# Records excerpted from a collection

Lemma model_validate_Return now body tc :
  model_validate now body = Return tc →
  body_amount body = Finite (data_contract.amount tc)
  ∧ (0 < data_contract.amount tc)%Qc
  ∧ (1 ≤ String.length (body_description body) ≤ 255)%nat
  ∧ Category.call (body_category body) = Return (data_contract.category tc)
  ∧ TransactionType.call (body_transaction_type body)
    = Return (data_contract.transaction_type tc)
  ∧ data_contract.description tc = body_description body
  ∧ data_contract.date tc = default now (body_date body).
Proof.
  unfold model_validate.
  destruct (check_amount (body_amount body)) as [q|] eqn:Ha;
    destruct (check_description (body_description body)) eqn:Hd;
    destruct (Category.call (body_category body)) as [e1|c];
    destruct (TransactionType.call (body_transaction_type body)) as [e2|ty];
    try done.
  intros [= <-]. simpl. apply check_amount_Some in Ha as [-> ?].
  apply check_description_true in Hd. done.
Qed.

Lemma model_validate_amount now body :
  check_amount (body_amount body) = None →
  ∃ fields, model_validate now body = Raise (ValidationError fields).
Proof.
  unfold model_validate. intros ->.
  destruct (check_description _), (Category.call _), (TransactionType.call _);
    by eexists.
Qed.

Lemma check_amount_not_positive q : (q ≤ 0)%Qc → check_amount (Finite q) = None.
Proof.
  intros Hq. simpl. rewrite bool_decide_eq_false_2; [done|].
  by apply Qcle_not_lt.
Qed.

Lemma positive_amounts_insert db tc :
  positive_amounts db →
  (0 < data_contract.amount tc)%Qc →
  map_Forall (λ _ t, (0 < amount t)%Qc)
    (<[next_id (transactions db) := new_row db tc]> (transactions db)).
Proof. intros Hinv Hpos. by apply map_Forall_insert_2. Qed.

==

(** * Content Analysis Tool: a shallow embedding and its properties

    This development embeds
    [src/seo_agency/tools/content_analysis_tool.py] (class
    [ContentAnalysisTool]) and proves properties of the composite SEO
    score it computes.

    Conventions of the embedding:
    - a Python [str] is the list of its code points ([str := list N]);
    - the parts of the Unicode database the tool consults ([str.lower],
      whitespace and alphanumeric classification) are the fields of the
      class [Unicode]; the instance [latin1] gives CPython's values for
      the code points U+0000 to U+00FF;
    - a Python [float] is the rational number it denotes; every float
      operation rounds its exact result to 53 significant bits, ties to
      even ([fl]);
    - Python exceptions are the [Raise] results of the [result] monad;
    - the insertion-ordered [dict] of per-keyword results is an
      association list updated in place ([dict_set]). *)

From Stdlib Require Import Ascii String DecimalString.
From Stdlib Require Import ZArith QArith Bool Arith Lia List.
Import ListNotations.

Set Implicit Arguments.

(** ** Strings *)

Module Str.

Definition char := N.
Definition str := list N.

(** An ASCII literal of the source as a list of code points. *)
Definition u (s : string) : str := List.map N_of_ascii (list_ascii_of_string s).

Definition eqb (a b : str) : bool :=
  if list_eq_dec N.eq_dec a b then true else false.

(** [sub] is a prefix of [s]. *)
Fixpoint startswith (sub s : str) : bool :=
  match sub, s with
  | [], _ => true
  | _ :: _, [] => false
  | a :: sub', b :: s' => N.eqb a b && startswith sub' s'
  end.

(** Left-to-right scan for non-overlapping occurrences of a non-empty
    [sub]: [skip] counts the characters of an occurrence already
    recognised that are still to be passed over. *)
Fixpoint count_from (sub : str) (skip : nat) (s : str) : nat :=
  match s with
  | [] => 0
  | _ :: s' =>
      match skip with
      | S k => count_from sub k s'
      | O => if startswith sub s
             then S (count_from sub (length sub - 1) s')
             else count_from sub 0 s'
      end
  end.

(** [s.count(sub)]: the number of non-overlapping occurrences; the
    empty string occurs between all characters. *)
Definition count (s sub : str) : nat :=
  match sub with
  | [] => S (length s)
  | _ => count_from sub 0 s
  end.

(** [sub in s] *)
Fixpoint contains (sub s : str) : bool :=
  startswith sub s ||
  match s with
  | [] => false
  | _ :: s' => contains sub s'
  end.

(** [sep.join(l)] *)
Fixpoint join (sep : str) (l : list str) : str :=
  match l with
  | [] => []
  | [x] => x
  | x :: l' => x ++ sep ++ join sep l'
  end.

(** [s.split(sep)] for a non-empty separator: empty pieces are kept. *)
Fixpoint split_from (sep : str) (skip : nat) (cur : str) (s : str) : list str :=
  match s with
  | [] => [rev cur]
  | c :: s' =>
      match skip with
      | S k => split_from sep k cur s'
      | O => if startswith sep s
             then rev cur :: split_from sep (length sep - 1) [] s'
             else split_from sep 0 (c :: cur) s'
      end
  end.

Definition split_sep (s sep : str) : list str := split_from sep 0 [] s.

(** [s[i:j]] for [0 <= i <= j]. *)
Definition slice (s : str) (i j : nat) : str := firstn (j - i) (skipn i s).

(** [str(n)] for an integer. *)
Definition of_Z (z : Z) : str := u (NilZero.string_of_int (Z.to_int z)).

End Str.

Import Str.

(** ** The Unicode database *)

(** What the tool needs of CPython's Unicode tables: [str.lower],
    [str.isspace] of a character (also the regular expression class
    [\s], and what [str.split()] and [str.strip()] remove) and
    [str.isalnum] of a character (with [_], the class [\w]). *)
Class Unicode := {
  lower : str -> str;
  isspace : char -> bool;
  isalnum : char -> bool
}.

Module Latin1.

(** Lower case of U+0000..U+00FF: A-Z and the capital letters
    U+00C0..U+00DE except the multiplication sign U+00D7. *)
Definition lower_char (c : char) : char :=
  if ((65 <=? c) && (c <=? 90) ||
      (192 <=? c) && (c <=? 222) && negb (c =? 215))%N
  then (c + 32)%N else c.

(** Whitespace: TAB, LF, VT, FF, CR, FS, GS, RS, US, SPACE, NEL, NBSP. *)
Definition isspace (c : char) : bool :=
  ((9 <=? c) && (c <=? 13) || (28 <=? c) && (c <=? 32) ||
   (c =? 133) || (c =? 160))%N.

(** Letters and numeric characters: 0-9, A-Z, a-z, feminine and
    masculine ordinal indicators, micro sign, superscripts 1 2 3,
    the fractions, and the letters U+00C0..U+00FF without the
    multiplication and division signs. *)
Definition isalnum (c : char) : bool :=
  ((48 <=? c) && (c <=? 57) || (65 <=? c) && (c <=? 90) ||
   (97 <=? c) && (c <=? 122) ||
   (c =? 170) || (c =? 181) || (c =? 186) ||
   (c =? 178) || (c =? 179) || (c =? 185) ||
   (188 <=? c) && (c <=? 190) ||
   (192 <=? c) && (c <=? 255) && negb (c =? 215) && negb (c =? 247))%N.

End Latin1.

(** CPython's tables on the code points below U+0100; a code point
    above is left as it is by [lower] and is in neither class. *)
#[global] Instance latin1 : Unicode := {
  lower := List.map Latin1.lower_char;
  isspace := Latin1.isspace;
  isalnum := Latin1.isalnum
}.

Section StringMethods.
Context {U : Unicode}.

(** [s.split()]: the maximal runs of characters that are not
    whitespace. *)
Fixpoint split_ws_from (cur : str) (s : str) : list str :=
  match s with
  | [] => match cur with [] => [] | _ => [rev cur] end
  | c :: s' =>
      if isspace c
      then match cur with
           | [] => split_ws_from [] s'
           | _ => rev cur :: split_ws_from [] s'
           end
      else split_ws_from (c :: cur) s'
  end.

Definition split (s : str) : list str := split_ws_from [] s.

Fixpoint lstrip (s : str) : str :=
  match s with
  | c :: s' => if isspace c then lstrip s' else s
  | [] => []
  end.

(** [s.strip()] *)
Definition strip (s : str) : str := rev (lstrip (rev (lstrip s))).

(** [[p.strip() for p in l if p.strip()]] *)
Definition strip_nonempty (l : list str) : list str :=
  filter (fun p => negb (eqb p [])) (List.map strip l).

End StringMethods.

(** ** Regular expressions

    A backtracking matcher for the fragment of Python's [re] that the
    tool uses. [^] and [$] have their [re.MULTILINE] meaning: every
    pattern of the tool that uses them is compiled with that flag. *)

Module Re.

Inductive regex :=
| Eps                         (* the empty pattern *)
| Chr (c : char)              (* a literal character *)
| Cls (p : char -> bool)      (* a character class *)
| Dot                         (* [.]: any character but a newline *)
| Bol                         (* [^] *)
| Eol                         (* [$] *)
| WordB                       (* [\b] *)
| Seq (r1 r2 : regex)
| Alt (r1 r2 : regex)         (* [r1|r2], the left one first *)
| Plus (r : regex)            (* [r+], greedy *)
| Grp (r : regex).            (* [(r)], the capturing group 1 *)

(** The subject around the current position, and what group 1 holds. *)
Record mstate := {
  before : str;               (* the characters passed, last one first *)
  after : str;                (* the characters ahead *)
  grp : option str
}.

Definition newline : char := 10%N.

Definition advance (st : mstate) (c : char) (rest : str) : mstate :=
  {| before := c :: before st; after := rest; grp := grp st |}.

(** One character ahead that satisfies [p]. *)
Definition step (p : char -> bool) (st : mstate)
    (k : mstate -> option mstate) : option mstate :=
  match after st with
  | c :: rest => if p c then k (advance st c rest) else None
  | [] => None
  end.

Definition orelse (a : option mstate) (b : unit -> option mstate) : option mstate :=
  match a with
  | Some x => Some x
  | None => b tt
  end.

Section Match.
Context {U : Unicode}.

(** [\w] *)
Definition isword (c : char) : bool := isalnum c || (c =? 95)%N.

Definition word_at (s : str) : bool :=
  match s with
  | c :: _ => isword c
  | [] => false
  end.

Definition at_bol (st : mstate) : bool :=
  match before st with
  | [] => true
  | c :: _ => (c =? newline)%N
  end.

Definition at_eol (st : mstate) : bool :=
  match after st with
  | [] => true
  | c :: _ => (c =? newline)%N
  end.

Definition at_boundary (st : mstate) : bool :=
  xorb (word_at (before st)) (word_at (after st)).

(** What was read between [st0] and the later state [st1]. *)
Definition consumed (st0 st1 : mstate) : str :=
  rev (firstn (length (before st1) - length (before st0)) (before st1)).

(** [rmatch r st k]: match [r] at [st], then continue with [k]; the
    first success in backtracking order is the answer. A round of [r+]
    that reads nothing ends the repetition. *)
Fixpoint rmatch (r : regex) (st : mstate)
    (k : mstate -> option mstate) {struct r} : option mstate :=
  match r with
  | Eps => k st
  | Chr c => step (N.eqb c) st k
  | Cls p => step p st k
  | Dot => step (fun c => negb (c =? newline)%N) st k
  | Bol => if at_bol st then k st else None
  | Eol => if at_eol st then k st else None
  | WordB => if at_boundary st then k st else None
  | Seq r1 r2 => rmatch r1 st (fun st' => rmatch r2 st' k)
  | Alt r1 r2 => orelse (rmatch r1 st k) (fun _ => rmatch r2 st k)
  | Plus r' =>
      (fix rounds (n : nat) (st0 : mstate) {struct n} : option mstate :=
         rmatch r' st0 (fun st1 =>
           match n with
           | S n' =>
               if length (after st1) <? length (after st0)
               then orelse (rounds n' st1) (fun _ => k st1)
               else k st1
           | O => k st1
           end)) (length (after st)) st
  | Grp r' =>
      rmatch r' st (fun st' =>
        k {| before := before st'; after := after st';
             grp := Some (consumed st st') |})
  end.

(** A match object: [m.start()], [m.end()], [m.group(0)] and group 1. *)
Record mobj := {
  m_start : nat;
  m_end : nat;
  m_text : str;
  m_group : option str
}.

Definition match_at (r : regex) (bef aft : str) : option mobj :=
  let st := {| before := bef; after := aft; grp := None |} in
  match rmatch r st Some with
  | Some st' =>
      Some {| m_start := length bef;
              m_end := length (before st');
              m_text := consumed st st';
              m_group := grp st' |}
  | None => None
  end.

* * *

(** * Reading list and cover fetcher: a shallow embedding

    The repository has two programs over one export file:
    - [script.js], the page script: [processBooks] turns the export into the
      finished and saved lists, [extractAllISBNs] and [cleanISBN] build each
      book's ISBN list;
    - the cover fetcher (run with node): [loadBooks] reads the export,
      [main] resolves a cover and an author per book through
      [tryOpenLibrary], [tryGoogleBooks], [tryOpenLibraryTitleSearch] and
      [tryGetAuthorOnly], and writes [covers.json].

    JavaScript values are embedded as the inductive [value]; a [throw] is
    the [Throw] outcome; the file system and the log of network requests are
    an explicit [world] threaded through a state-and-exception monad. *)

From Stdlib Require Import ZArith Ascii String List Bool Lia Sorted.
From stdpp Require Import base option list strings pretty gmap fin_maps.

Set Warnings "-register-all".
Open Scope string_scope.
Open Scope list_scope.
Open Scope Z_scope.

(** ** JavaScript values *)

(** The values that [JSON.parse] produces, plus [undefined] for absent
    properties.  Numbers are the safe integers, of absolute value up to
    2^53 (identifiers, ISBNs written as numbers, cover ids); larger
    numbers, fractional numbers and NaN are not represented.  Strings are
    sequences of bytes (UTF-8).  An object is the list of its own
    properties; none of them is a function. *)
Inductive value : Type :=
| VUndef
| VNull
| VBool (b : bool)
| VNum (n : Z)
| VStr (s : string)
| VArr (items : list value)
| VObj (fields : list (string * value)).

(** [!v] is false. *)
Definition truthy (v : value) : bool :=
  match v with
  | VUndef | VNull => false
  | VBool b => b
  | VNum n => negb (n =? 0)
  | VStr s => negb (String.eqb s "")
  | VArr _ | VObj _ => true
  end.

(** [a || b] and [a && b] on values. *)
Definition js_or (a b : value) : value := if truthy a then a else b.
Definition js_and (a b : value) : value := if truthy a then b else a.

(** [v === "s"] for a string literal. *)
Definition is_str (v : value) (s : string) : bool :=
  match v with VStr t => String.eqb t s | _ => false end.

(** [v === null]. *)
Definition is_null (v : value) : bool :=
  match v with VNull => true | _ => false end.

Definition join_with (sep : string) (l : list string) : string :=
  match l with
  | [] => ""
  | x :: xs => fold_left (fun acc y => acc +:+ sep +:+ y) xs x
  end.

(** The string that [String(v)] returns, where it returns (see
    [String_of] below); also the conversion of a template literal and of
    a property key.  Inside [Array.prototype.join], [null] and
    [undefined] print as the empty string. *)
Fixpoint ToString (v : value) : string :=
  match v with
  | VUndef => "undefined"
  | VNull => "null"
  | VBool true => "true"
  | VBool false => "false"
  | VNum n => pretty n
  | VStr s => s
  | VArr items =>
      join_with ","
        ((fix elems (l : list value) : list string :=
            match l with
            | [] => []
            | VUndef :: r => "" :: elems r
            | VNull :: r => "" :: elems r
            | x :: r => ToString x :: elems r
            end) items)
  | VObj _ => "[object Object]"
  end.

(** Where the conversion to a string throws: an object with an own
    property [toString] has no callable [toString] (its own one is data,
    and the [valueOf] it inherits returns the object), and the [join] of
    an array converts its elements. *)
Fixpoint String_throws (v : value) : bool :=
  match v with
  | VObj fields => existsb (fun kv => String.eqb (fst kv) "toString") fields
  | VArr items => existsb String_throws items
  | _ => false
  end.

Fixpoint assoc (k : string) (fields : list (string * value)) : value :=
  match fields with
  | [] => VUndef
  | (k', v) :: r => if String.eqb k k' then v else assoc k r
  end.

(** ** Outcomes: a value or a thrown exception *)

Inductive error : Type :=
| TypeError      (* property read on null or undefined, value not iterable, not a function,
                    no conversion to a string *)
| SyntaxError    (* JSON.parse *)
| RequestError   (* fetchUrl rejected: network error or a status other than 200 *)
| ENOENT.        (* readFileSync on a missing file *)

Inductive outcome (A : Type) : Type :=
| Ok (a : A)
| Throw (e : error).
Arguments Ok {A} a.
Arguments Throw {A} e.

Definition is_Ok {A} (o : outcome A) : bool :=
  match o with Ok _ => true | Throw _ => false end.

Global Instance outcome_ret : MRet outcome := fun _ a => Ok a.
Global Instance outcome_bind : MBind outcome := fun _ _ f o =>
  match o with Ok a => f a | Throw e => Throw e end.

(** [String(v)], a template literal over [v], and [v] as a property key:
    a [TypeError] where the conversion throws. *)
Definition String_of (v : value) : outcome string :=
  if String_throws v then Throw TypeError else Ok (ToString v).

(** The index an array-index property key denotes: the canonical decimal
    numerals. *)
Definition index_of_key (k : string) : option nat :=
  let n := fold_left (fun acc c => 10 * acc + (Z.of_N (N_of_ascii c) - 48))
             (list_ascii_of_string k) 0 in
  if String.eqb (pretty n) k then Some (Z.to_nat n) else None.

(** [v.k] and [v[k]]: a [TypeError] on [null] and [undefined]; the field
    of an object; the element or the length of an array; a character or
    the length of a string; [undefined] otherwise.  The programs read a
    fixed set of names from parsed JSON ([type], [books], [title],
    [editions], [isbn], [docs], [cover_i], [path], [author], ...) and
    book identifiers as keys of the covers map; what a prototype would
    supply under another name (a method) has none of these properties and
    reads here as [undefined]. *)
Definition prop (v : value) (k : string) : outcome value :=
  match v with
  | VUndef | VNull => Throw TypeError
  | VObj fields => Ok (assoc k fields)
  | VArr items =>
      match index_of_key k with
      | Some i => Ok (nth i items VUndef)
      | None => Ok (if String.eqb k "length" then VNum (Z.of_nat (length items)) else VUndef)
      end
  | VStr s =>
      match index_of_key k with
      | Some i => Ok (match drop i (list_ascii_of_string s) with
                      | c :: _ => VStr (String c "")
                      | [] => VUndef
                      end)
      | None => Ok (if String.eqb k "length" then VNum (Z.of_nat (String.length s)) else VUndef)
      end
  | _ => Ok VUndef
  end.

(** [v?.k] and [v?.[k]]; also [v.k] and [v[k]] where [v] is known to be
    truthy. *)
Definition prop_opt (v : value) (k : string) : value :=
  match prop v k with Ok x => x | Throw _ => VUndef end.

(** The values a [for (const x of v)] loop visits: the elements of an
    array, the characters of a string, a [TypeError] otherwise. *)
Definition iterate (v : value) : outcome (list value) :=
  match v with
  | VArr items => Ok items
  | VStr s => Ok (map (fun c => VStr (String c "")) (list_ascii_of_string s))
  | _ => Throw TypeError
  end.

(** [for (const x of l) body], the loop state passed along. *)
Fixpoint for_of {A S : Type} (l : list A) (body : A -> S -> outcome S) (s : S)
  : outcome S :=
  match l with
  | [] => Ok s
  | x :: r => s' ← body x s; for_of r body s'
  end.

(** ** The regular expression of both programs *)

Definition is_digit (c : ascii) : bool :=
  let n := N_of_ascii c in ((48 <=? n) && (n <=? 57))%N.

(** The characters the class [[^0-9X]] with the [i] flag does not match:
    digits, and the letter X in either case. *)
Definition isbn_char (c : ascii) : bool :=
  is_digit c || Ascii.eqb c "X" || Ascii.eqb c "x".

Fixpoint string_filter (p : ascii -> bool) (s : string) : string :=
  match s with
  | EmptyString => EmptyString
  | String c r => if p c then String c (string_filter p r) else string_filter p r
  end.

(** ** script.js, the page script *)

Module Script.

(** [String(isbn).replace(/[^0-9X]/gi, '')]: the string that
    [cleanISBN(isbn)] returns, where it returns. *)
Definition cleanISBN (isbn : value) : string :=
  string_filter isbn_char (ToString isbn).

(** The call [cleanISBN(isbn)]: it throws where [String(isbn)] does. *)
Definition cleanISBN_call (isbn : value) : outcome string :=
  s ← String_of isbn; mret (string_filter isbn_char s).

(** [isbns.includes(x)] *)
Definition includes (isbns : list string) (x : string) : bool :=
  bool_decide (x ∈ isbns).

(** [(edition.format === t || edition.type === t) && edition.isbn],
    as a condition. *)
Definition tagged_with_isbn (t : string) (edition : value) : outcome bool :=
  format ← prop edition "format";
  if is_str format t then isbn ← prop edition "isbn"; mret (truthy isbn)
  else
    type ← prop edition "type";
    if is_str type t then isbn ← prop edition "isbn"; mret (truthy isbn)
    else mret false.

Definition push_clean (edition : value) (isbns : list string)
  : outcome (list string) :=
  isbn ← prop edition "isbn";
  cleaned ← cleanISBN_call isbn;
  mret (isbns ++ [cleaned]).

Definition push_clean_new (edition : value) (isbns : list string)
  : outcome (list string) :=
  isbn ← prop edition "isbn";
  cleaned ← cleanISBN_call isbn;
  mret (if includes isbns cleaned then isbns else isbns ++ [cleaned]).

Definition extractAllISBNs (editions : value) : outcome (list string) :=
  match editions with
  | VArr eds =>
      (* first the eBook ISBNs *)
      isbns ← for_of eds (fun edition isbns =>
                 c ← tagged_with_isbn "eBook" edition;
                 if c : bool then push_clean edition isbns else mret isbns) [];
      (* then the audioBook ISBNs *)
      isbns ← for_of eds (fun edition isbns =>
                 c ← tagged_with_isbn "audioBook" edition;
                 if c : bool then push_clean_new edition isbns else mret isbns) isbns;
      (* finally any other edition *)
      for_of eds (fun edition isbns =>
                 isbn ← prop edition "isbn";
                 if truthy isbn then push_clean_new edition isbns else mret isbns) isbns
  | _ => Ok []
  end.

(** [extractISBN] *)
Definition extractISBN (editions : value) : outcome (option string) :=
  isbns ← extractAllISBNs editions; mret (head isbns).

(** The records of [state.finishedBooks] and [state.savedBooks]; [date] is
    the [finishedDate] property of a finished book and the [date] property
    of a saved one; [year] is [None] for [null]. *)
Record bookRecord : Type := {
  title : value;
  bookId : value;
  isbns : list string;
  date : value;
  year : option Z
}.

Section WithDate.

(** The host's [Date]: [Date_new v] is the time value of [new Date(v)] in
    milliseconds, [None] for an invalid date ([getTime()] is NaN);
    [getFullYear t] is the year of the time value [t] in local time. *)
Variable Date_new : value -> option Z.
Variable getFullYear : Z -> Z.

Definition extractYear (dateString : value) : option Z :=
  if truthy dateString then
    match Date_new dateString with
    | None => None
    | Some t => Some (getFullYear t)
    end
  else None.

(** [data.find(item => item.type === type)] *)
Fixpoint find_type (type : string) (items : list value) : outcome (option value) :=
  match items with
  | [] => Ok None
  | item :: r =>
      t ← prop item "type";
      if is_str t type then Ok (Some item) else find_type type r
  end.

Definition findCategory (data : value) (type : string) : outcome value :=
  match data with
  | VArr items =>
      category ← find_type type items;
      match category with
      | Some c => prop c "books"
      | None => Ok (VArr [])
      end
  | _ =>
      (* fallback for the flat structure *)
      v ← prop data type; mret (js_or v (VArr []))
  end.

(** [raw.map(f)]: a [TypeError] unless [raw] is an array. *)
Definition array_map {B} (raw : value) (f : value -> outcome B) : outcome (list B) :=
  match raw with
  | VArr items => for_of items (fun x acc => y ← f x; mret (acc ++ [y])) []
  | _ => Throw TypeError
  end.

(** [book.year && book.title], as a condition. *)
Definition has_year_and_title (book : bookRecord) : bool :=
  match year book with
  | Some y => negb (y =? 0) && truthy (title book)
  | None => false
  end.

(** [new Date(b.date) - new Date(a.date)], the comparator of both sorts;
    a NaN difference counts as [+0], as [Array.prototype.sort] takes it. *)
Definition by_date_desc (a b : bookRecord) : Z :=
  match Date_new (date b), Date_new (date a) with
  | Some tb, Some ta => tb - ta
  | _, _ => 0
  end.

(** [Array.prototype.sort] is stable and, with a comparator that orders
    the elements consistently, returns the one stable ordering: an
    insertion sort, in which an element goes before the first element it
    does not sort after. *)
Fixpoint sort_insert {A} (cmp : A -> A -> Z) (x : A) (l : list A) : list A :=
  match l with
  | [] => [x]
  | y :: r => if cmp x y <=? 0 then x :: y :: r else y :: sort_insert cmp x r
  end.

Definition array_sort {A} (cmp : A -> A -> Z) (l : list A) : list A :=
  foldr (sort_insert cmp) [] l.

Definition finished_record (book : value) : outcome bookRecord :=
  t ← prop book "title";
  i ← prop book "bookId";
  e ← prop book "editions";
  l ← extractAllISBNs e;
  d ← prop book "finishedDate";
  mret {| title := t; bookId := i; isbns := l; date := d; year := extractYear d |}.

# Activity
Would you retype exactly the lines above, from the line with "intros Hq. simpl." to the line with "map_Forall (λ _ t, (0 < amount t)%Qc)", with both end lines kept and nothing more?

# Solution for this task
  intros Hq. simpl. rewrite bool_decide_eq_false_2; [done|].
  by apply Qcle_not_lt.
Qed.

Lemma positive_amounts_insert db tc :
  positive_amounts db →
  (0 < data_contract.amount tc)%Qc →
  map_Forall (λ _ t, (0 < amount t)%Qc)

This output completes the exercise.